Preface to the Tutorials

If you are in a real hurry, jump straight to the three Example Tutorials, but you are encouraged to read the preface below.

The reproducibility of large-scale, complex analyses is one of the paramount problems of bioinformatics. This is a non-trivial engineering problem that must be addressed to perform high quality research. The System for Quality-Assured Data Analysis (SyQADA), a workflow automation system described here, seeks to address reproducibility while imposing the smallest possible learning curve on the user (Keep It Simple Stupid). SyQADA can be contrasted with most other workflow systems because its only dependencies are a unix operating system providing the bash shell and a standard installation of python 3.

A SyQADA workflow is simply a list of task definitions. To create new workflows, a user must write a bash script template that uses a simple syntax for specifying parameters that will be substituted with input and output filenames, sample names, and other values that can vary with each invocation of the script. However, SyQADA comes bundled with common next-generation sequencing (NGS) analysis pipelines including those for sequencing alignment, coverage profiling, variant calling, mutation detection, copy number profiling and variant annotation/reporting.

SyQADA relies on the Unix filesystem to record its progress and allow users to understand that progress easily. This means that simply using tools like ls, cat, and grep can tell you a lot about the execution of a SyQADA workflow. The more comfortable you are with the Unix filesystem the happier you’ll be (this is a fundamental truth of modern computing, irrespective of whether you use SyQADA).

As a matter of course, SyQADA works in a single project directory, expecting a specified sourcedata directory in some other location related to the same project. The way I have been configuring things, the directory structure looks about like this:

MYPROJECT/
         sourcedata/batchA
         working/example/
                        control

The available workflows are found in the SyQADA installation directory under workflows. For instance, the tasks for detecting somatic variation are found in:

workflows/seqdata/somaticvariation/tasks

The templates for detecting somatic variation are found in:

workflows/seqdata/somaticvariation/templates

Protocols are found in the protocols directories of each workflows subdirectory. To select one for a new project, create and cd into a new directory, and execute:

syqada begin

You will see a list of protocols. Selecting one will create a control directory and populate it with the protocol file, a config file containing the terms and paths that need to be defined for the protocol, and a dummy samples file. If you are running a somatic workflow, you’ll need to create a tumor_normal file (if you are, adding a TissueType column to the samples file can be useful for annotations).

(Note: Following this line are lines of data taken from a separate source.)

Lemma path_join_plain (d n : string) :
  d ≠ "" → ends_with slash d = false → starts_with slash n = false →
  path_join d n = d +:+ "/" +:+ n.
Proof.
  intros Hd Hend Hn. unfold path_join. rewrite Hn, Hend.
  by rewrite bool_decide_eq_false_2.
Qed.

Lemma numbered_no_lead (base : string) (j : nat) :
  entry_name base → starts_with slash (numbered base j) = false.
Proof.
  intros Hbase. pose proof (splitext_app base) as Happ.
  unfold numbered. destruct (splitext base) as [stem ext]. simpl in Happ.
  destruct stem as [|a stem]; [done|]. subst base.
  apply (entry_name_no_lead _ Hbase).
Qed.

(** The path a file is stored at, for a folder [fo] and a name without a
    leading separator. *)
Lemma stored_path (fo name : string) :
  entry_name fo → starts_with slash name = false →
  path_join (path_join UPLOAD_BASE fo) name
  = path_join UPLOAD_BASE fo +:+ "/" +:+ name.
Proof.
  intros Hfo Hname. destruct (folder_path_shape fo Hfo) as [Hne Hend].
  by apply path_join_plain.
Qed.

Lemma stored_path_in_uploads (fo name : string) :
  entry_name fo → starts_with slash name = false →
  in_uploads (path_join (path_join UPLOAD_BASE fo) name).
Proof.
  intros Hfo Hname. rewrite stored_path by done.
  rewrite path_join_entry by done. unfold in_uploads.
  change (has_prefix UPLOAD_BASE (UPLOAD_BASE +:+ ("/" +:+ fo) +:+ "/" +:+ name) = true).
  assert (∀ a b c : string, (a +:+ b) +:+ c = a +:+ (b +:+ c)) as Hassoc.
  { intros a b c. apply chars_inj. by rewrite !chars_app, app_assoc. }
  rewrite Hassoc. apply has_prefix_app.
Qed.

Lemma stored_path_not_ancestor (fo name : string) :
  entry_name fo → starts_with slash name = false →
  path_join (path_join UPLOAD_BASE fo) name ∉ ancestors (path_join UPLOAD_BASE fo).
Proof.
  intros Hfo Hname Hin%ancestors_length.
  rewrite stored_path, !app_length in Hin by done. simpl in Hin. lia.
Qed.

Section UploadSequence.
Context `{Platform}.

(** The duplicate loop of [upload_file] never runs out of fuel. *)
Lemma upload_file_returns (req : request) (w : world) :
  is_Some (upload_file req w).
Proof.
  unfold upload_file.
  destruct (req_file req) as [[file_name bytes]|]; [|done].
  destruct (bool_decide (file_name = "")); [done|].
  destruct (bool_decide (strip (default "" (req_foldername req)) = ""));
    [done|].
  destruct (get_system_info w) as [hostname ip].
  destruct (sanitize_foldername _) as [fo|]; [|done].
  destruct (sanitize_filename file_name) as [base|]; [|done].
  destruct (makedirs _ w) as [w1|]; [|done].
  destruct (free_name_enough (path_join UPLOAD_BASE fo) base w1)
    as [[name path] ->].
  by destruct (write_file path bytes w1).
Qed.

Lemma upload_many_returns (n : nat) (req : request) (w : world) :
  is_Some (upload_many n req w).
Proof.
  revert w. induction n as [|n IH]; intros w; simpl; [done|].
  destruct (upload_file_returns req w) as [[r w1] ->]. simpl.
  by destruct (IH w1) as [[rs w2] ->].
Qed.

Lemma upload_many_S_inv (n : nat) (req : request) (w w' : world)
    (rs : list response) :
  upload_many (S n) req w = Some (rs, w') →
  ∃ r w1 rs', rs = r :: rs'
    ∧ upload_file req w = Some (r, w1)
    ∧ upload_many n req w1 = Some (rs', w').
Proof.
  simpl. destruct (upload_file req w) as [[r w1]|] eqn:E1; [|done]. simpl.
  destruct (upload_many n req w1) as [[rs' w2]|] eqn:E2; [|done]. simpl.
  intros [= <- <-]. by exists r, w1, rs'.
Qed.

End UploadSequence.

Section Duplicates.
Context `{Platform}.
Hypothesis isalnum_slash : isalnum slash = false.

Lemma sanitized_folder_entry (s fo : string) :
  sanitize_foldername s = Some fo → entry_name fo.
Proof.
  intros (Hne & _ & Hall & _)%sanitize_foldername_Some. split; [done|].
  intros Hin. rewrite Forall_forall in Hall. apply Hall in Hin.
  unfold foldername_char in Hin. by rewrite isalnum_slash in Hin.
Qed.

Lemma sanitized_file_entry (s fi : string) :
  sanitize_filename s = Some fi → entry_name fi.
Proof.
  intros (_ & Hne & Hall & _)%sanitize_filename_Some. split; [done|].
  intros Hin. rewrite Forall_forall in Hall. apply Hall in Hin.
  unfold filename_char in Hin. by rewrite isalnum_slash in Hin.
Qed.

Lemma variant_no_lead (base name : string) :
  entry_name base → variant_of base name → starts_with slash name = false.
Proof.
  intros Hbase [->|(j & _ & ->)]; [by apply entry_name_no_lead|].
  by apply numbered_no_lead.
Qed.

(** A successful upload: the name it chose, the path it wrote, and the
    paths below the upload directory it left alone. *)
Lemma upload_ok_frame (req : request) (w w' : world) (b : body) :
  upload_file req w = Some ((200, b), w') →
  ∃ file_name bytes fo base name ip size,
    req_file req = Some (file_name, bytes)
    ∧ sanitize_foldername (strip (default "" (req_foldername req))) = Some fo
    ∧ sanitize_filename file_name = Some base
    ∧ b = UploadBody fo name (path_join (path_join UPLOAD_BASE fo) name)
            (reported_host w) ip size
    ∧ resolver w' = resolver w
    ∧ fs w !! path_join (path_join UPLOAD_BASE fo) name = None
    ∧ is_Some (fs w' !! path_join (path_join UPLOAD_BASE fo) name)
    ∧ (name = base
       ∨ is_Some (fs w !! path_join (path_join UPLOAD_BASE fo) base)
         ∧ ∃ j, 1 ≤ j ∧ name = numbered base j
             ∧ ∀ i, 1 ≤ i < j →
                 is_Some (fs w !! path_join (path_join UPLOAD_BASE fo)
                                    (numbered base i)))
    ∧ (∀ q, in_uploads q →
            q ≠ path_join (path_join UPLOAD_BASE fo) name →
            is_Some (fs w !! q) ∨ q ∉ ancestors (path_join UPLOAD_BASE fo) →
            fs w' !! q = fs w !! q).
Proof.
  intros Hup.
  apply upload_ok_inv in Hup
    as (file_name & bytes & fo & base & w1 & name & path & w2
        & Hfile & Hfo & Hbase & Hmk & Hfree & Hwr & Hreg).
  pose proof (sanitized_folder_entry _ _ Hfo) as Efo.
  pose proof (sanitized_file_entry _ _ Hbase) as Ebase.
  apply free_name_spec in Hfree as (-> & Hfresh & Hname).
  set (d := path_join UPLOAD_BASE fo) in *.
  destruct (makedirs_spec d w w1 Hmk) as (_ & Hr1 & Hmkf).
  assert (variant_of base name) as Hvar.
  { destruct Hname as [->|(_ & j & Hj & -> & _)]; [by left|right; eauto]. }
  pose proof (variant_no_lead base name Ebase Hvar) as Hlead.
  assert (∀ n, starts_with slash n = false → fs w1 !! path_join d n = fs w !! path_join d n)
    as Hcand.
  { intros n Hn. apply Hmkf. right. by apply stored_path_not_ancestor. }
  apply write_file_ok in Hwr as ->.
  pose proof (register_upload_agree fo name (path_join d name)
                (strip (default "" (req_description req)))
                (get_system_info w).1 (get_system_info w).2
                (set_fs w1 (<[path_join d name := File bytes (clock w1)]> (fs w1))))
    as [Hag Hres].
  pose proof (register_upload_inv _ _ _ _ _ _ _ _ _ Hreg)
    as (_ & _ & _ & [= ->] & _).
  rewrite Hreg in Hag, Hres. simpl in Hag, Hres.
  exists file_name, bytes, fo, base, name, (get_system_info w).2,
    (get_file_size (path_join d name) w').
  rewrite get_system_info_host. do 4 (split; [done|]).
  split; [congruence|].
  apply path_exists_false in Hfresh. rewrite Hcand in Hfresh by done.
  split; [done|]. split; [|split].
  - rewrite <- Hag by (by apply stored_path_in_uploads).
    simpl. by rewrite lookup_insert_eq.
  - destruct Hname as [->|(Hex & j & Hj & -> & Hbelow)]; [by left|].
    right. split.
    + apply path_exists_true in Hex.
      rewrite Hcand in Hex; [done|by apply entry_name_no_lead].
    + exists j. repeat split; try done. intros i Hi.
      specialize (Hbelow i Hi). apply path_exists_true in Hbelow.
      rewrite Hcand in Hbelow; [done|by apply numbered_no_lead].
  - intros q Hq Hne Hkeep. rewrite <- Hag by done. simpl.
    rewrite lookup_insert_ne by done. by apply Hmkf.
Qed.
Lemma subread_dictionary_step_start {A} movie (d : subread_dict (option A)) zmw :
  subread_dict_wf d ∧ Forall (λ slot, slot = None) (subread_slots d) →
  subread_dict_wf (subread_dictionary_step movie d zmw) ∧
  Forall (λ slot, slot = None) (subread_slots (subread_dictionary_step movie d zmw)).
Proof.
  intros Hd. unfold subread_dictionary_step.
  set (first_key := (movie, holeNumber zmw)).
  assert (subread_dict_wf
            (match dict_get d first_key with
             | Some _ => d
             | None => dict_set d first_key []
             end) ∧
          Forall (λ slot, slot = None)
            (subread_slots
               (match dict_get d first_key with
                | Some _ => d
                | None => dict_set d first_key []
                end))) as Hd1.
  { destruct (dict_get d first_key); [done|]. destruct Hd as [Hwf Hnone].
    split.
    - apply subread_dict_wf_set_new; [done|constructor].
    - apply slots_None_set; [done|constructor]. }
  revert Hd1. generalize (match dict_get d first_key with
                          | Some _ => d
                          | None => dict_set d first_key []
                          end) as d1.
  induction (insertRegions zmw) as [|sb sbs IH]; intros d1 Hd1; [done|].
  cbn [foldl]. apply IH. destruct Hd1 as [Hwf Hnone].
  match goal with
  | |- context [default [] ?o] => destruct o as [inner|] eqn:Hget
  end; unfold default; cbn [from_option id].
  - split.
    + by apply subread_dict_wf_set.
    + apply slots_None_set; [done|].
      apply inner_None_set. by eapply subread_dict_inner_None.
  - split.
    + apply subread_dict_wf_set_new; [done|]. simpl. apply NoDup_singleton.
    + apply slots_None_set; [done|]. by repeat constructor.
Qed.

(** The dictionary built from a reader has distinct keys and holds
    [None] for every subread, so it is a valid start for the two
    aggregation passes. *)
Lemma subread_dictionary_start {A} movie (zmws : list Zmw) :
  subread_dict_wf (subread_dictionary (A:=A) movie zmws) ∧
  Forall (λ slot, slot = None)
    (subread_slots (subread_dictionary (A:=A) movie zmws)).
Proof.
  unfold subread_dictionary.
  assert (subread_dict_wf ([] : subread_dict (option A)) ∧
          Forall (λ slot, slot = None)
            (subread_slots ([] : subread_dict (option A)))) as H0
    by (split; [apply subread_dict_wf_nil|constructor]).
  revert H0. generalize ([] : subread_dict (option A)) as d.
  induction zmws as [|zmw zmws IH]; intros d Hd; [done|].
  cbn [foldl]. apply IH. by apply subread_dictionary_step_start.
Qed.

Lemma slots_None_populated (d : all_subread_dict) :
  Forall (λ slot, slot = None) (subread_slots d) → populated_hold_primary d.
Proof.
  unfold populated_hold_primary. intros Hall.
  eapply Forall_impl; [exact Hall|]. auto.
Qed.

(** ** Affixes of a positive minimum size are not empty *)

Lemma retained_affixes_nonempty {V} (sd : subread_dict V)
    (aligns : list CmpH5Alignment) (min_affix_size : Z)
    (ab : gmap subread_key (list bounds)) (key : subread_key)
    (l : list bounds) :
  subread_dict_wf sd → 0 < min_affix_size →
  affix_boundaries sd aligns min_affix_size = Ok ab →
  ab !! key = Some l → Forall (λ a, a.1 < a.2) l.
Proof.
  intros Hwf HM Hrun Hl.
  pose proof (affix_boundaries_Ok_no_gap sd aligns _ ab Hrun) as Hgap.
  destruct (affix_boundaries_spec sd aligns min_affix_size Hwf Hgap)
    as (ab0 & Hrun0 & Hin & _).
  assert (ab0 = ab) as -> by congruence.
  specialize (Hin key). rewrite Hl in Hin. simpl in Hin.
  rewrite Forall_forall. intros x Hx. rewrite Hin in Hx.
  case_decide; [|by apply elem_of_nil in Hx].
  apply expected_key_affixes_elem_of in Hx as (inner & sb & _ & _ & Hx).
  apply expected_affixes_length_ge in Hx. lia.
Qed.

(** ** The example of the specification *)

(** Subread [(0, 1000)], one primary alignment over [(100, 900)] and one
    affix alignment over [(0, 80)]: the affix alignment is classified
    as the prefix, and the report row holds the prefix and the primary
    role and placeholders for the suffix. *)
Example spec_example_report :
  let prefix_alignment := example_alignment "m1" 1 0 80 254 in
  create_pbbridgemapper_output one_subread_index [primary_high]
    [prefix_alignment] false =
  Ok [VersionLine; TotalSubreadsLine 1; ColumnsLine;
      DataRow ([CStr "m1/1/0_1000"; CInt 1000]
               ++ role_cells (alignment_to_output_dict prefix_alignment (0, 1000))
               ++ role_cells (alignment_to_output_dict primary_high (0, 1000))
               ++ replicate 9 CAbsent)].
Proof. reflexivity. Qed.

(** ** The affix pass keeps the best record of a role *)

(** An affix alignment located at a subread that holds a primary role
    and classified as [affix_type] leaves in that role slot the better
    of the record that was there and its own record, the record that
    was there on a tie; the other slots are untouched. *)
Lemma affix_step_keeps_best (d : all_subread_dict) loc a key sb
    (inner : list (bounds * option role_map)) (roles : role_map)
    primary_dict affix_type :
  find_subread_entry a d = (Some key, Some sb) →
  dict_get d key = Some inner →
  dict_get inner sb = Some (Some roles) →
  dict_get roles "primary"%string = Some primary_dict →
  affix_role (alignment_to_output_dict a sb) primary_dict = Some affix_type →
  ∃ d' loc' inner' roles',
    affix_step (d, loc) a = Ok (d', loc') ∧
    dict_get d' key = Some inner' ∧
    dict_get inner' sb = Some (Some roles') ∧
    dict_get roles' affix_type =
      Some (better_role (dict_get roles affix_type)
              (alignment_to_output_dict a sb)) ∧
    ∀ other, other ≠ affix_type → dict_get roles' other = dict_get roles other.
Proof.
  intros Hfind Hget Hslot Hprimary Hrole.
  assert (∀ existing,
            dict_get roles affix_type = existing →
            let replace :=
              match existing with
              | Some e =>
                  bool_decide (map_qv e < MapQV a)
              | None => true
              end in
            ∃ d' inner' roles',
              (if replace
               then Ok (dict_set d key
                          (dict_set inner sb
                             (Some (dict_set roles affix_type
                                      (alignment_to_output_dict a sb)))),
                        mkLocals (Some existing) (existing_aligment loc))
               else Ok (d, mkLocals (Some existing) (existing_aligment loc)))
              = Ok (d', mkLocals (Some existing) (existing_aligment loc)) ∧
              dict_get d' key = Some inner' ∧
              dict_get inner' sb = Some (Some roles') ∧
              dict_get roles' affix_type =
                Some (better_role existing (alignment_to_output_dict a sb)) ∧
              ∀ other, other ≠ affix_type →
                       dict_get roles' other = dict_get roles other) as Hstore.
  { intros existing Hex. simpl. destruct existing as [e|]; simpl.
    - destruct (decide (map_qv e < MapQV a)) as [Hlt|Hge].
      + rewrite bool_decide_true by done.
        eexists _, _, _. split_and!; [done|..].
        * by rewrite dict_get_set_eq.
        * by rewrite dict_get_set_eq.
        * by rewrite dict_get_set_eq.
        * intros other Hne. by rewrite dict_get_set_ne.
      + rewrite bool_decide_false by done.
        eexists _, _, _. split_and!; done.
    - eexists _, _, _. split_and!; [done|..].
      + by rewrite dict_get_set_eq.
      + by rewrite dict_get_set_eq.
      + by rewrite dict_get_set_eq.
      + intros other Hne. by rewrite dict_get_set_ne. }
  destruct (Hstore _ eq_refl) as (d' & inner' & roles' & Hrun & Hrest).
  exists d', (mkLocals (Some (dict_get roles affix_type)) (existing_aligment loc)),
    inner', roles'.
  split; [|exact Hrest].
  unfold affix_step. rewrite Hfind. unfold dict_getitem_opt, dict_getitem.
  rewrite Hget. cbn [rbind]. rewrite Hslot. cbn [rbind].
  rewrite Hprimary. cbn [rbind].
  unfold affix_role in Hrole.
  destruct (decide (subread_end (alignment_to_output_dict a sb)
                    ≤ subread_start primary_dict)).
  - injection Hrole as <-. exact Hrun.
  - destruct (decide (subread_end primary_dict
                      ≤ subread_start (alignment_to_output_dict a sb)));
      [|done].
    injection Hrole as <-. exact Hrun.
Qed.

It is sometimes useful (particularly with tumor-normal projects) to set the PROJECT environment variable. This would match the prefix of your protocol file. In bash, that would be:

export PROJECT=MYPROJECT

The samples file should contain the names of the samples you have, which are usually the names of the directories in which raw data was delivered, if you got fastq files from the sequencing core, or the filenames of vcf or CEL files.

Example Tutorials

Internally, SyQADA sets the environment variable SYQADA to the syqada-2.2.2 directory. You may wish to set that variable in your own environment, but you will probably at least want to add syqada-2.2.2/bin to your PATH variable to simplify your life (if you’re on our team, the team bash_profile does so).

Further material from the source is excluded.